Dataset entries

Lemma send_data_block w O' O :
  let x := tf w in let bs := next (w_ext w) in
  st_owns hb dp dq (w_ps w) O' -> old_block (w_ps w) (tf_last_data x) O' O -> 0 <= tf_blknum x < 65536 -> (519 < fuel)%nat ->
  (exists st', send_data netif_output custom_free fuel ctx_close ctx_read tmr_fn w = Some (upd_tf (set_wps w st') (tf_set_last_data NULL)) /\ st_owns hb dp dq st' O) \/
  (exists w2 q m, send_data netif_output custom_free fuel ctx_close ctx_read tmr_fn w = resend_data netif_output custom_free fuel w2 /\
    tf w2 = tf_set_last_data q x /\ same_net w w2 /\ content (w_ps w2) [q] = block_bytes (tf_blknum x) bs /\
    st_owns hb dp dq (w_ps w2) ((KHeap, (q, m)) :: O) /\ holds_block (w_ps w2) ((KHeap, (q, m)) :: O) q).
Proof.
  intros x bs Ho Hold Hb Hf. unfold send_data. destruct (free_old w O' O Ho Hold ltac:(lia)) as (st1 & -> & Ho1). cbn [mbind option_bind]. change (w_ps (set_wps w st1)) with st1.
  change (TFTP_HEADER_LENGTH + TFTP_MAX_PAYLOAD_SIZE) with 516.
  destruct (alloc_datagram hb dp dq custom_free fuel st1 O 516 Ho1) as (st2 & q & -> & [[-> Hu]|[Hq [N1 N2 N3 N4 N5 (r & N6 & N7 & N8) N9 N10]]]); [lia|lia| |]; cbn [mbind option_bind]; cbv zeta.
  { left. exists st2. split; [done|apply Hu]. }
  right. rewrite (proj2 (Z.eqb_neq _ _) Hq). set (w1 := upd_tf (set_wps (set_wps w st1) st2) (tf_set_last_data q)). assert (T1 : tf w1 = tf_set_last_data q x) by (unfold w1, upd_tf, tf; simpl; by rewrite tftp_get_put).
  set (w3 := set_wmem w1 _). change (tf w3) with (tf w1). rewrite T1. destruct (fr_read _ _ Hread (tf_ctx (tf_set_last_data q x)) w3 (tf_handle (tf_set_last_data q x)) (payload w1 q + 4)) as (x' & Hx & ->).
  assert (En : next (w_ext w3) = bs) by (unfold w3, w1; simpl; by rewrite (fr_tftp _ _ Hread)). rewrite En. pose proof (fr_len _ _ Hread (w_ext w)) as Hbs. fold bs in Hbs.
  rewrite (proj2 (Z.ltb_ge _ 0)) by lia. set (w4 := set_ext _ x'). assert (T4 : tf w4 = tf_set_last_data q x) by (unfold w4, tf; simpl; rewrite Hx; exact T1). rewrite T4.
  cbn [tf_set_last_data tf_last_data]. unfold TFTP_HEADER_LENGTH. rewrite u16_small by lia. assert (Hpb : forall y, pb (w_ps w4) y = pb st2 y) by done.
  destruct (realloc_single q r O (4 + Z.of_nat (length bs)) (w_ps w4)) as (st5 & m & -> & O5 & D5 & P5 & I5); try done; [apply (pchain_ext st2); [done|apply N1]|apply (sizes_ext st2); [done|apply N1]| | |lia|].
  - apply (st_owns_ext hb dp dq st2); [done|done|apply (so_flags _ _ _ _ _ N7)|done].
  - rewrite Hpb, N2. lia.
  - cbn [mbind option_bind]. exists (set_wps w4 st5), q, m. rewrite Hpb in P5. split; [done|]. split; [exact T4|]. split; [done|]. cbn [set_wps w_ps].
    assert (El : pb_len (pb st5 q) = 4 + Z.of_nat (length bs)) by (by rewrite P5). split; [|split; [exact O5|]].
    + unfold content, payload_bytes. rewrite app_nil_r, El, D5, P5. cbn [with_next with_tot_len with_len pb_payload]. replace (Z.to_nat (4 + Z.of_nat (length bs))) with (4 + length bs)%nat by lia.
      change (data (w_ps w4)) with (write_bytes (st16 (st16 (wmem w1) (payload w1 q) (PP_HTONS TFTP_DATA)) (payload w1 q + 2) (lwip_htons (tf_blknum (tf w1)))) (payload w1 q + 4) bs).
      rewrite T1. by apply block_written.
    + constructor; [cbn [pchain]; rewrite P5; done| |lia|exists KHeap, m; split; [by left|]; unfold payload_region; rewrite P5; exact I5].
      cbn [sizes plen]. rewrite P5. cbn [with_next with_tot_len with_len pb_len pb_tot_len]. lia.
Qed.
End Block.
End Send.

AIM OF THE TASK:
What is needed is an exact copy of the entries above, from the first line through the line holding "st_owns hb dp dq (w_ps w)", with both of those lines kept; please give nothing else.

EXERCISE RESULT:
Lemma send_data_block w O' O :
  let x := tf w in let bs := next (w_ext w) in
  st_owns hb dp dq (w_ps w) O' -> old_block (w_ps w) (tf_last_data x) O' O -> 0 <= tf_blknum x < 65536 -> (519 < fuel)%nat ->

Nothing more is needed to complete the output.